Meghann Cooper

Guided Reading Lesson
Plant Power
Materials:
Book: Jerome, K. (2002) Life Science: Plant Power. Washington, D.C.: National
Geographic
Sticky notes, pencils, whiteboard/ELMO, marker, extra books
Standards & Goals:
CLL (Guided Reading):
 Summarize a text at intervals during reading of longer text
 Solve content-specific words, using graphics and definitions embedded
in the text
Common Core:
 RI.4.1
Refer to details and examples in a text when explaining what the text
says explicitly and when drawing inferences from the text.
 RI.4.2
Determine the main idea of a text and explain how it is
supported by key details; summarize the text.
 RI.4.IA.1
Employ the full range of research-based comprehension strategies,
including making connections, determining importance, questioning,
visualizing, making inferences, summarizing, and monitoring for
comprehension.
Introduction:
So continuing our unit of ecosystems and biomes, we’re going to
segway now into talking about plants. Plants are a huge part of what
makes an ecosystem different from another, so today we’re going to
read a book called, Plant Power, that will help us to gain a little more
knowledge about certain plants and how they grow. You all have the
book in front of you; so now I want you to just flip through it, don’t
read any sections yet! Also, look at the text features in the book that
will help us comprehend what the book is about. Remember those text
features can be pictures or graphs, or even word boxes with
definitions.
Briefly text-walk the entire book and allow students time to flip through
it. Also give them time to make connections or comments about the
book.
o What did you notice while flipping through the book? Did you
recognize anything?
o If you did recognize anything, where did you see them before?
o What did you notice about the way the text is organized?
Students will look at the bolded words and captions. (p. 8-10)

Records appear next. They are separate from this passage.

(* ===== verification/Presentational.v ===== *)
(** The presentational components of src/src/app/shared/components:
    [InstrumentComponent] (instrument.component.ts), [InstrumentTypeComponent]
    (instrument-type.component.ts) and the click of [StockCardComponent]
    (stock-card.component.ts; its colour and icon are in [Service], beside
    the format they read).  Each getter is a function of the inputs; each
    click handler returns the events it emits.  The templates are not part
    of the sources. *)

From S2P Require Import Prelude Model.

(** The inputs of [InstrumentComponent] (lines 15-24). *)
Inductive InstrumentDisplayMode := ModeHolding | ModeList | ModeCompact.
Inductive InstrumentSize := SizeSmall | SizeMedium | SizeLarge.

Record InstrumentInputs := mkInstrumentInputs {
  in_stock : StockInstrument;
  in_holding : option PortfolioHolding;
  in_mode : InstrumentDisplayMode;
  in_size : InstrumentSize;
  in_showLogo : bool;
  in_showChange : bool;
  in_showPrice : bool;
  in_clickable : bool
}.

(** The defaults of the inputs besides [stock]. *)
Definition instrument_defaults (st : StockInstrument) : InstrumentInputs :=
  mkInstrumentInputs st None ModeList SizeMedium true true true true.

(** [onInstrumentClick] (lines 28-32): the emitted stocks. *)
Definition onInstrumentClick (i : InstrumentInputs) : list StockInstrument :=
  if in_clickable i then [in_stock i] else [].

(** [get displayStock] (lines 34-36): [this.holding?.stock || this.stock]. *)
Definition displayStock (i : InstrumentInputs) : StockInstrument :=
  match in_holding i with Some h => stock h | None => in_stock i end.

(** [get shares] (lines 38-40): [this.holding?.shares || 0]; a zero share
    count is falsy and gives 0 as well. *)
Definition instrument_shares (i : InstrumentInputs) : Q :=
  match in_holding i with Some h => shares h | None => 0%Q end.

(** [InstrumentTypeComponent] (instrument-type.component.ts). *)
Inductive InstrumentType := TypeStock | TypeETF.

Definition instrumentType_text (t : InstrumentType) : string :=
  match t with TypeStock => "Stock" | TypeETF => "ETF" end.

(** [get displayText] and [get cssClass] (lines 15-21). *)
Definition displayText (t : InstrumentType) : string := instrumentType_text t.
Definition cssClass (t : InstrumentType) : string :=
  "instrument-type instrument-type--" +:+ instrumentType_text t.

(** [StockCardComponent.onCardClick] (stock-card.component.ts lines 19-21). *)
Definition onCardClick (st : StockInstrument) : list StockInstrument := [st].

(Read words: taproot, fibrous root system, woody stems,
chlorophyll, and photosynthesis)
o Why does the author put those words in bold print? What does
that mean? How does it help you as the reader to see those
bolded words?
 Turn to your partner and discuss and then we’ll share out
as a class
Have students turn to p. 13-14
o Read aloud
 On a sticky note, I will write down vocabulary words
(spores, conifers, evergreens, flowering plants, sepals,
petals, pistil, pollen, stamen) and show the class that I’m
noticing the bolded words and writing them down because
they’re “probably important”.
 Think Aloud- I wrote down all the vocabulary words that
were in the text. These words will help to summarize the
part passage that we read together. By looking at these
words, I can see that the author is explaining the parts of
a flower, so that we as a reader can better understand
how flowers reproduce and grow. So to summarize the
section of the passage by saying, “Most plants grow
from tiny seeds, but not all plants have the same
kind of seeds. Some plants, like flowering plants,
need flowers to make seeds. Flowers have four
main parts that contribute to the production of
seeds.” Summarizing helps readers to focus on the main
ideas of a section using fewer words or sentences. Good
readers use this strategy while reading long text to
explain why and what was happening.
o

Reading Plan:
Students will read (independently) p. 15-19 (finishing the passage
“Ready, Set, Grow”)
“While you read, write down on the sticky notes the bolded vocabulary
words or unknown vocabulary words from the rest of the section. Also
include the definition of the word or a picture to define it if that will
help you to remember what the word means”
As they are reading independently, I will be checking in by looking at
the words they are writing down and checking for comprehension. I will
also answer any questions they might have about the text.
Discussion:
What was the rest of this section about? Can anyone give me a brief
description about what this section was about?
o Pollination
o Fertilization
o Fighting off predators
Processing Strategy (Summarizing text):

Turn to p. 15 (for summarizing)
o Read section: Pollen Pickup
o On a sticky note, write one sentence that will summarize the
section
o Turn to a partner and compare summarizing sentences
As a class
o On whiteboard/ELMO
 Write down all the 1-sentence summaries and with the
whole class, come up with a summary, of our own, of the
section using 2-3 sentences. Include the vocabulary words
from the text if they will help to summarize the passage.
Extension:
With a group of 3-4, pick a plant/flower and research what the it looks
like, kinds of seeds it has, how it pollinates, and how it protects itself
from predators. Once the research is complete, draw the plant or
flower on a poster-board, and list the research you found of that plant
or flower. Make sure to include vocabulary words learned from this
passage or other key vocabulary words that are associated with the
plant/flower.
Word Work:
We will take apart more difficult vocabulary words and discuss their
meaning
 Vocabulary words from the passage, as well as new vocabulary words
learned from the extension projects, will be hung on The Word Wall.
Words will be added to the wall that fit within the unit.